Stored data entries
=======

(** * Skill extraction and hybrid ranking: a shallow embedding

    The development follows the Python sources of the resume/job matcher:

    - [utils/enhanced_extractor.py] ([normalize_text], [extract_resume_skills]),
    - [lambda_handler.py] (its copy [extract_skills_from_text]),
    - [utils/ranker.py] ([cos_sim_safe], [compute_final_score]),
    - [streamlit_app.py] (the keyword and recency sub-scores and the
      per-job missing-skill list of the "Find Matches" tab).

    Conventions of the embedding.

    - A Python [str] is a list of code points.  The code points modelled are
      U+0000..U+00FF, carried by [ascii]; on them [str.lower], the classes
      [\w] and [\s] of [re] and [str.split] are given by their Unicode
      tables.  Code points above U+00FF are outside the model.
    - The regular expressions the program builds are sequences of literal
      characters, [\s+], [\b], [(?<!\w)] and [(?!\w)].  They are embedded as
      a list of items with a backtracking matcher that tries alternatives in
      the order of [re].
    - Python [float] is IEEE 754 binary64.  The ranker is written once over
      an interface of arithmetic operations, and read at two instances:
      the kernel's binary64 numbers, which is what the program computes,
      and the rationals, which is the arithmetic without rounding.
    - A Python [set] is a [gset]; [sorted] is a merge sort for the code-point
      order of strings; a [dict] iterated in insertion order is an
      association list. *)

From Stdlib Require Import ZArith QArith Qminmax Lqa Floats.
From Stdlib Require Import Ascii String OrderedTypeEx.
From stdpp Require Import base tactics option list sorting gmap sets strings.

=======

To do: Show the lines in the entries above that include the string "ranker".

Answer section:
    - [utils/ranker.py] ([cos_sim_safe], [compute_final_score]),
    - Python [float] is IEEE 754 binary64.  The ranker is written once over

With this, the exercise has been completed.